RECORDS PROVIDED —
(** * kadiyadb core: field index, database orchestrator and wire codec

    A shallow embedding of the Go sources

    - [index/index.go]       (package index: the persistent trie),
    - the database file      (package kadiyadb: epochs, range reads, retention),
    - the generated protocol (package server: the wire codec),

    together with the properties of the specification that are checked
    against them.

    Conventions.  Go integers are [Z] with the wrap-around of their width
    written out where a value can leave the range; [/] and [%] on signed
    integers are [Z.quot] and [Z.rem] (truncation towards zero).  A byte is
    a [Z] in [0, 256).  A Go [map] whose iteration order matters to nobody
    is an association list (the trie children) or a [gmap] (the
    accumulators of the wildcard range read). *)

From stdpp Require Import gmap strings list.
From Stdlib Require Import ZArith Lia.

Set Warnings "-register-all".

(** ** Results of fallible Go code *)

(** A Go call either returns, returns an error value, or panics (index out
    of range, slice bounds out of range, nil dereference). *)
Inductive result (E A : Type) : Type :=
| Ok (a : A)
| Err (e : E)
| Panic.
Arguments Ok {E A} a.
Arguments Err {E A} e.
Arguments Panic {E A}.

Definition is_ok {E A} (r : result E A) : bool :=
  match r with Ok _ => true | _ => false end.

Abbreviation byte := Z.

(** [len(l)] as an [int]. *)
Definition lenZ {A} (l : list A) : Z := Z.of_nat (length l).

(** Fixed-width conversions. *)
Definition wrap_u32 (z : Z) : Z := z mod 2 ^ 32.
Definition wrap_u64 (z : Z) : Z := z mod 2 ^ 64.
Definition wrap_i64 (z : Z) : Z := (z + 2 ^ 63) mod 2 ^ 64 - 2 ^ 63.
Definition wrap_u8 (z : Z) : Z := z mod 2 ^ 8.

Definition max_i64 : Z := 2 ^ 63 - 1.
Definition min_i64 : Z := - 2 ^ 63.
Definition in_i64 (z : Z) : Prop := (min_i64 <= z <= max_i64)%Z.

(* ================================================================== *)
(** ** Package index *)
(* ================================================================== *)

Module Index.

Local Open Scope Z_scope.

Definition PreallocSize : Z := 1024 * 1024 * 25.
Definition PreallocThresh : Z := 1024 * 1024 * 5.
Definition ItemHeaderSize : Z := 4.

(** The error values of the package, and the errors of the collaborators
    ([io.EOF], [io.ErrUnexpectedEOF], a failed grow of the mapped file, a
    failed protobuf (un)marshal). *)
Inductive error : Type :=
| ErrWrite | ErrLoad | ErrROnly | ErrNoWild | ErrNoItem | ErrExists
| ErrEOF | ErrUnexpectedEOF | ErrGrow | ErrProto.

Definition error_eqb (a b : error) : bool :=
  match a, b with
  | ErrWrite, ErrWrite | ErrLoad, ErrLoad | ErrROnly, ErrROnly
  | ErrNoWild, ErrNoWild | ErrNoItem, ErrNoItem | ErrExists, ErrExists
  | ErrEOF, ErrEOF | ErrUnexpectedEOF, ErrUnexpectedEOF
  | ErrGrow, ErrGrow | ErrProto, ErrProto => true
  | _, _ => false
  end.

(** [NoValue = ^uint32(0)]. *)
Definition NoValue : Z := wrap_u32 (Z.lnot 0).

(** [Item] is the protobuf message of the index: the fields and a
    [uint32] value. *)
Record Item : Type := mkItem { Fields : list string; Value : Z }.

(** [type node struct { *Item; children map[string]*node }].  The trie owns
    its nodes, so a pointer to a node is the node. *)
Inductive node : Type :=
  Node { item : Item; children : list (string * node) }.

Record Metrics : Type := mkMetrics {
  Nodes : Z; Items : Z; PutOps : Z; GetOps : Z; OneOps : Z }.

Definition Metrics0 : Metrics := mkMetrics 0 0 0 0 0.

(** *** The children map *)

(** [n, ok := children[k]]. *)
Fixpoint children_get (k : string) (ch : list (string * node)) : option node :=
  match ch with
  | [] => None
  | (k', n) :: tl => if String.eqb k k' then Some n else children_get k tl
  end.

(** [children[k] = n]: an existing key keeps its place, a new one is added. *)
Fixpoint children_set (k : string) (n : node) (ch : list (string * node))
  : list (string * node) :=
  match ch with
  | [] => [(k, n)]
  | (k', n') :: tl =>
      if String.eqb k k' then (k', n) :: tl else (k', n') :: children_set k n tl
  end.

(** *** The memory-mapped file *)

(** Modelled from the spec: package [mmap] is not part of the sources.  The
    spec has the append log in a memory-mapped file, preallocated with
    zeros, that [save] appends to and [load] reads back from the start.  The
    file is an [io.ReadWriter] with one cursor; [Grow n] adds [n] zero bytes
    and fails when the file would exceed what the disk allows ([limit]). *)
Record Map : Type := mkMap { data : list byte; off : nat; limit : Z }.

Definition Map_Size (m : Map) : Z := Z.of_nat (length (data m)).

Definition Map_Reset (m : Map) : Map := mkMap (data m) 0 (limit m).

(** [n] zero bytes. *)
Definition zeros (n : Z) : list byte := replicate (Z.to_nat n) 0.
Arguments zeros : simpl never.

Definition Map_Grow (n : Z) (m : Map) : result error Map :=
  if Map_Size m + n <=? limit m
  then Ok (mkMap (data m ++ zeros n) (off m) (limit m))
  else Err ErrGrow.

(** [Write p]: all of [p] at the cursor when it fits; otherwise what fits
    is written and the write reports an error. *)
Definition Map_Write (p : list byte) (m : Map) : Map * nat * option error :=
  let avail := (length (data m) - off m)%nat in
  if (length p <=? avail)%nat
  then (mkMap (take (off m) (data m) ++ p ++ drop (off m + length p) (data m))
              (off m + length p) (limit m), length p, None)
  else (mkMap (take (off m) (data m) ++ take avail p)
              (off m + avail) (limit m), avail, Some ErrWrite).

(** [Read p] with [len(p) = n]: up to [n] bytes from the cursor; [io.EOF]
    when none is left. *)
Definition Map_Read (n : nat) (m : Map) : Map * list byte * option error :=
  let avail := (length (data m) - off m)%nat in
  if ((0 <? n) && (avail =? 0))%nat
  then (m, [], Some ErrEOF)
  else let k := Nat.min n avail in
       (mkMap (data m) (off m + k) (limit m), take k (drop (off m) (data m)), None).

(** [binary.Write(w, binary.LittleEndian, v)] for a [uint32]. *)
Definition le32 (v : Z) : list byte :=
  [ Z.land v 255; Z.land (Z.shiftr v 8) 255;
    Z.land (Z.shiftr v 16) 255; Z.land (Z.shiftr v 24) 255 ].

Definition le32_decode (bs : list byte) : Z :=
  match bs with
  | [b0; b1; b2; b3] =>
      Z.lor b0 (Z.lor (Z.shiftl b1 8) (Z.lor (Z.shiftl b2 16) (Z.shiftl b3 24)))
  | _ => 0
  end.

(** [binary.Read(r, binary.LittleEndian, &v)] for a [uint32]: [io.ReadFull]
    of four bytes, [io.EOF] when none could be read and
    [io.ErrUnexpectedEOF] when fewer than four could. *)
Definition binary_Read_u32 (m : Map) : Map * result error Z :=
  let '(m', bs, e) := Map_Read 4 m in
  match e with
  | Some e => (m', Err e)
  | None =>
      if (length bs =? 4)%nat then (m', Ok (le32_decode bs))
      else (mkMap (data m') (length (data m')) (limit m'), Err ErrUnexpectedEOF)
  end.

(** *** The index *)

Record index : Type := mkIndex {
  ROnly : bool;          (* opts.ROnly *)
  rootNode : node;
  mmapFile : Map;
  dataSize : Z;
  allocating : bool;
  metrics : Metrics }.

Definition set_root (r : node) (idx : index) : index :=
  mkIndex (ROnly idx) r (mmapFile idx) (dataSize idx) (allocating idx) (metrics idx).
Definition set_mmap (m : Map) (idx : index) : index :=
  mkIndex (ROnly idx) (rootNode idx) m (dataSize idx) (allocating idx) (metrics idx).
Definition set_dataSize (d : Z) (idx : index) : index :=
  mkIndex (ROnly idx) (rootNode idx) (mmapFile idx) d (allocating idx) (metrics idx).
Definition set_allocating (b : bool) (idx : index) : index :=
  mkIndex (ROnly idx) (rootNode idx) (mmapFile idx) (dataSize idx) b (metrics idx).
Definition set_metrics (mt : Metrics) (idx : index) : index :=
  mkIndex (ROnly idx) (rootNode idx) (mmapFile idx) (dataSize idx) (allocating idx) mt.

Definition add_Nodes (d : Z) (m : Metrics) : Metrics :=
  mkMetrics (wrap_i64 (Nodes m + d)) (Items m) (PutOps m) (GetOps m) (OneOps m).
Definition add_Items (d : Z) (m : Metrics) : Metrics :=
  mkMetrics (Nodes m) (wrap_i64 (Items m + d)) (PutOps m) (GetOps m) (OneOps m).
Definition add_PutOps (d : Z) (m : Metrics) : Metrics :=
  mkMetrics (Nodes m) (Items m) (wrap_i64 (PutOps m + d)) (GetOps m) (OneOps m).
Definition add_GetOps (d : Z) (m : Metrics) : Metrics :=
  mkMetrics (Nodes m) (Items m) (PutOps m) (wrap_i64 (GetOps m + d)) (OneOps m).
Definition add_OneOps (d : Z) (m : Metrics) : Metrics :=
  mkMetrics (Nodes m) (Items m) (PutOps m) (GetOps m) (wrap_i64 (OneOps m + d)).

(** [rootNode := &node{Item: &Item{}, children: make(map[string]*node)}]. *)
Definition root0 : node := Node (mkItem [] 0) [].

==

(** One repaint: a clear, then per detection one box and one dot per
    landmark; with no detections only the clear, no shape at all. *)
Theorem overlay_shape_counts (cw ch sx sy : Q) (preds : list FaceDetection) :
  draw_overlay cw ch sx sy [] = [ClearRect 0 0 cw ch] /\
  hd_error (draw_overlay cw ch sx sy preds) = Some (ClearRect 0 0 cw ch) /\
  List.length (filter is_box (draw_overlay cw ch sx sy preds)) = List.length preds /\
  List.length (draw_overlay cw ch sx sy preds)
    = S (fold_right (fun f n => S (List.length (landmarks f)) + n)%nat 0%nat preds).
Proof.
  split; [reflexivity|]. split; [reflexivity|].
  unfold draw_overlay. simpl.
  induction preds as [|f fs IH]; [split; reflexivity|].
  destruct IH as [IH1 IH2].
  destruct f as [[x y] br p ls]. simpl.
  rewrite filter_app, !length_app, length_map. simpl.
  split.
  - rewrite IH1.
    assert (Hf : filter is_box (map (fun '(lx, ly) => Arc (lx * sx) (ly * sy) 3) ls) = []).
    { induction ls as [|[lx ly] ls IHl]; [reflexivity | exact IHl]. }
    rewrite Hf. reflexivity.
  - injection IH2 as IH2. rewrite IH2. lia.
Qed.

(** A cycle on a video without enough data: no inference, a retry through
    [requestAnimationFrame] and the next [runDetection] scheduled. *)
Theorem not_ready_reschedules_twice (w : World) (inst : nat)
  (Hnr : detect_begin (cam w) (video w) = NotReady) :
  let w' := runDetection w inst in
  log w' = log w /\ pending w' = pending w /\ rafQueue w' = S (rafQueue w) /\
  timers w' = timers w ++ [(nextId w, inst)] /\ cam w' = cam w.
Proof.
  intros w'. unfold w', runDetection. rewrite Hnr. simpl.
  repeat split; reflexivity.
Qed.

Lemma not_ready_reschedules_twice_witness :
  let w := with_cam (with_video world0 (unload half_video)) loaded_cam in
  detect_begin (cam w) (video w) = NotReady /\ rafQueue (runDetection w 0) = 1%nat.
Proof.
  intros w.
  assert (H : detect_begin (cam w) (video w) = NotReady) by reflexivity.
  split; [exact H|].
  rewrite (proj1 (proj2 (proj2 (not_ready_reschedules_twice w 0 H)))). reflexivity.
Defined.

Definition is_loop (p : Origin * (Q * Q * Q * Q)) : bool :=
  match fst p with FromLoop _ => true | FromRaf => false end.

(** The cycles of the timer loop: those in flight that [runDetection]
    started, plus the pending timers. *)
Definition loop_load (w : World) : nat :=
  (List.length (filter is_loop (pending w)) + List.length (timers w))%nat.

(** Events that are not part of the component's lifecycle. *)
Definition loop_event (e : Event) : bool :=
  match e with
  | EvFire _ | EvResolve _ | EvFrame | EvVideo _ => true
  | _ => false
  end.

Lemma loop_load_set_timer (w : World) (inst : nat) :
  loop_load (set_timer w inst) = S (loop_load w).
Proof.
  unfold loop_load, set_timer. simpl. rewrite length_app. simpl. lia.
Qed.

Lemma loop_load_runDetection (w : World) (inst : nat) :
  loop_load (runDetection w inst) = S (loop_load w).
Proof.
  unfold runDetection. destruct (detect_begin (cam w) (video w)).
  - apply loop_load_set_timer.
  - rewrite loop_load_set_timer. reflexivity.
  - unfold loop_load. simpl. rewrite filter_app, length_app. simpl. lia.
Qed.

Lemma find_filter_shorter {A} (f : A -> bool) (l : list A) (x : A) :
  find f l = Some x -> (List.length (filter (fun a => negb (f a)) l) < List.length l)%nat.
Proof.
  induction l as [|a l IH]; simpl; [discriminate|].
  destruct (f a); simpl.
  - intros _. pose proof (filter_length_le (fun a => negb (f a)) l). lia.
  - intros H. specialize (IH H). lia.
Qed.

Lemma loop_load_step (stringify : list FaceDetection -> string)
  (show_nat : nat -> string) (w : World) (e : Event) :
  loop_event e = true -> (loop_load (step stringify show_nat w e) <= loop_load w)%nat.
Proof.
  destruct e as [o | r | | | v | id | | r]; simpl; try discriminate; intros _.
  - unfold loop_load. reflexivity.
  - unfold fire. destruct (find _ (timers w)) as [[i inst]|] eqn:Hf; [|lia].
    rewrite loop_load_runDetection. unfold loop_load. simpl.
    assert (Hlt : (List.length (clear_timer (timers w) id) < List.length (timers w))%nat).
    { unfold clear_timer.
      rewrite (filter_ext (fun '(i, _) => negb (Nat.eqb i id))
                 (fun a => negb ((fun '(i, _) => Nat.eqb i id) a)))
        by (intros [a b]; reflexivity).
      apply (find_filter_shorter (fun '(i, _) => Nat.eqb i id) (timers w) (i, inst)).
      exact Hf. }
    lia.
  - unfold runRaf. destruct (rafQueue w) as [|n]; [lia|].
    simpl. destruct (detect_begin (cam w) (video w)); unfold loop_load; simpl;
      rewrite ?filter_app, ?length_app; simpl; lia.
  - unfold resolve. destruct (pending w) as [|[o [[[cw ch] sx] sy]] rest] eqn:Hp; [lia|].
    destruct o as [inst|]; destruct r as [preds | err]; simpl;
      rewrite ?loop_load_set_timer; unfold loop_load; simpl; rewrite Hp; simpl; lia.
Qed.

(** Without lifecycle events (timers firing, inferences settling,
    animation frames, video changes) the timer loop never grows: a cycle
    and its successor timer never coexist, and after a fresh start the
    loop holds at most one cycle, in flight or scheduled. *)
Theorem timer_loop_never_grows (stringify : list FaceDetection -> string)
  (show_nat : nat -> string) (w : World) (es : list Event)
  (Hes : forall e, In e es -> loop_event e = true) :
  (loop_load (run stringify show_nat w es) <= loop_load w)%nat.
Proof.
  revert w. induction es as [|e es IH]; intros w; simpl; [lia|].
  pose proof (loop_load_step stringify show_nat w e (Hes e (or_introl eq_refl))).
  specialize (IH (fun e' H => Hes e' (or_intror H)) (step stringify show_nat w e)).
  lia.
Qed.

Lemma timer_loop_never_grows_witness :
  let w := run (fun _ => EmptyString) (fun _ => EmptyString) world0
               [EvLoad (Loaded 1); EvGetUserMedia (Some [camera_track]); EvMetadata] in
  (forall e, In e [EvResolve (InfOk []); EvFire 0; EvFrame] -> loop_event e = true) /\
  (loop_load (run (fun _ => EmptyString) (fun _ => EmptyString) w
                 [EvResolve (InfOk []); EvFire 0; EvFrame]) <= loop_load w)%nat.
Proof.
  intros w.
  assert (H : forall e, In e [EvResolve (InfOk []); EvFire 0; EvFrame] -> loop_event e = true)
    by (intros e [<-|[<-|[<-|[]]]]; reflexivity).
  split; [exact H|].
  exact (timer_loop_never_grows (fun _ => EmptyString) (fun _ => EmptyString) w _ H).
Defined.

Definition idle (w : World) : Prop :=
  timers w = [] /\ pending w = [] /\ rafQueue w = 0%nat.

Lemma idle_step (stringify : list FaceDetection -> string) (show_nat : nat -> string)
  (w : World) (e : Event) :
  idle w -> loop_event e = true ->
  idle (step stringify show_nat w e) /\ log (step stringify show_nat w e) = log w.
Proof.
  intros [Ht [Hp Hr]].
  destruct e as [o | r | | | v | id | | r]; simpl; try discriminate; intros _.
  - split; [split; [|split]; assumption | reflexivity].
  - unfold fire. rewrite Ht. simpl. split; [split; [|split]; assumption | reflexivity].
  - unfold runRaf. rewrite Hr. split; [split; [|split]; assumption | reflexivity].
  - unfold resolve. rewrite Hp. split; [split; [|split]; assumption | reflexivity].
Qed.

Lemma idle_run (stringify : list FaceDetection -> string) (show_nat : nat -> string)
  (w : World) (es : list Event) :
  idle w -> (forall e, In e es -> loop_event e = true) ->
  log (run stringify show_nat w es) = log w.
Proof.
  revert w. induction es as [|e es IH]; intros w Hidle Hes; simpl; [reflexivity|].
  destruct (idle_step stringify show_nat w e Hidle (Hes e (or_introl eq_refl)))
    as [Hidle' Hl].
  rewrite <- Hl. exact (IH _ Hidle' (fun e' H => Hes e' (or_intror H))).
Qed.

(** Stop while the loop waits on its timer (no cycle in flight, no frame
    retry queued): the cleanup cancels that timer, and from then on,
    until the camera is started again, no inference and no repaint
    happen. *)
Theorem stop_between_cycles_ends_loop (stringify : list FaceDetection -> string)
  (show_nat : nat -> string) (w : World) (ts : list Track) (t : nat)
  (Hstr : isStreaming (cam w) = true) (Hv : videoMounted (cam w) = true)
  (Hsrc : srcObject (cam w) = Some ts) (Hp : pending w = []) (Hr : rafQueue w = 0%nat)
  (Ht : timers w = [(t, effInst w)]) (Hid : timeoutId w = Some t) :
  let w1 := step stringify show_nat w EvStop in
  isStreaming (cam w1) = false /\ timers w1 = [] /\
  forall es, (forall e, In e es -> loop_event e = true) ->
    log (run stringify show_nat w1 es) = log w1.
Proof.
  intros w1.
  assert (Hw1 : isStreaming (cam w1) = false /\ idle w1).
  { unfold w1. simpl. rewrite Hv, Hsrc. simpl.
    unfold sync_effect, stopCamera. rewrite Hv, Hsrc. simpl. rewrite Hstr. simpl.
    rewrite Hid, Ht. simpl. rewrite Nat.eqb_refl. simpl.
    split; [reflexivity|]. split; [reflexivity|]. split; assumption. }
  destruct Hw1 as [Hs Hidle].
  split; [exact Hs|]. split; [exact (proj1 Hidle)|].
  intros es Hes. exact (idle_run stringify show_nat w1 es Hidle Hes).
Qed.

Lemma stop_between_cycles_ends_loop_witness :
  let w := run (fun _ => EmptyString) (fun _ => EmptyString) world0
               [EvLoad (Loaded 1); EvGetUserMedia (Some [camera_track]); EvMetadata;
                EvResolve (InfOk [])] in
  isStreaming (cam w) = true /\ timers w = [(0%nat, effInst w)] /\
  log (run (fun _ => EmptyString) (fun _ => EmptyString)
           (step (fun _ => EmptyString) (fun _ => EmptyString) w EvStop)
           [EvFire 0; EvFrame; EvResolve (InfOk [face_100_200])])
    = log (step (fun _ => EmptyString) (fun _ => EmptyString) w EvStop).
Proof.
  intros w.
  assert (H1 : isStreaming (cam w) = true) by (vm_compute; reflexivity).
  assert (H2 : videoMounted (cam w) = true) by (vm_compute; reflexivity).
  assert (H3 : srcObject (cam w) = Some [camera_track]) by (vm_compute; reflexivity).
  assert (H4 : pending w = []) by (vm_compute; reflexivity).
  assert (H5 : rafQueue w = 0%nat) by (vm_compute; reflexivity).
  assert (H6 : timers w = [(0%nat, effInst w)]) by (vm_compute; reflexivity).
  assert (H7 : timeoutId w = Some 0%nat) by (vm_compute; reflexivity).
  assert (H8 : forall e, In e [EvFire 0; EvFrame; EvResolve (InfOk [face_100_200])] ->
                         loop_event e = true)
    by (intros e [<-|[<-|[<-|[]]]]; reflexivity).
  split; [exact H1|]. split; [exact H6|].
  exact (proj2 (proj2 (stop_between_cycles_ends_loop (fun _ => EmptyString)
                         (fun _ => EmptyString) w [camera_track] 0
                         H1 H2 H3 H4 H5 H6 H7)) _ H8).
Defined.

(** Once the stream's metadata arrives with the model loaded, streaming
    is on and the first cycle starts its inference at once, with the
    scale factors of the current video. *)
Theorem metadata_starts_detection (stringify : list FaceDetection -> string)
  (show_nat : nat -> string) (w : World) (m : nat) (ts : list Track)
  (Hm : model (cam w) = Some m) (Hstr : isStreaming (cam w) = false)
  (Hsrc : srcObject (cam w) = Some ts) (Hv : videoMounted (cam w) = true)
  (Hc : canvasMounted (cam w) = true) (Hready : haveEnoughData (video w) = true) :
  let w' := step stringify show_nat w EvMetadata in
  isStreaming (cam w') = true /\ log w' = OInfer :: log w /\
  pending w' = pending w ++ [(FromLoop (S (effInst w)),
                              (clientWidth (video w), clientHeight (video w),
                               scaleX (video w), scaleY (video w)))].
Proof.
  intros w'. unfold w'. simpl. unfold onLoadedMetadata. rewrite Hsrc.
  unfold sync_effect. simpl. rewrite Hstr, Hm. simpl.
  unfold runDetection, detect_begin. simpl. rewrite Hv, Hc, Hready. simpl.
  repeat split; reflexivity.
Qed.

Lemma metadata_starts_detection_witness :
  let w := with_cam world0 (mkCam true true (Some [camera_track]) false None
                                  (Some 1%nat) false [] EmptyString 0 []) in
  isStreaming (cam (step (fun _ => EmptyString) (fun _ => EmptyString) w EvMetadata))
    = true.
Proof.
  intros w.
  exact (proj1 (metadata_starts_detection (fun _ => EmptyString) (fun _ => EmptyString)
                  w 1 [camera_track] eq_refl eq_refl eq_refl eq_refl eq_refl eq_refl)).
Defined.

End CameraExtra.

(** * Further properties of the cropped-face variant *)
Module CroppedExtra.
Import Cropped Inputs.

TASK DETAILS —
Once you find the line with "mmapFile : Map;" above, print it and every line after it up to and including the line with "mkIndex (ROnly idx) r", exactly as written and nothing else.

THE COMPLETED TASK —
  mmapFile : Map;
  dataSize : Z;
  allocating : bool;
  metrics : Metrics }.

Definition set_root (r : node) (idx : index) : index :=
  mkIndex (ROnly idx) r (mmapFile idx) (dataSize idx) (allocating idx) (metrics idx).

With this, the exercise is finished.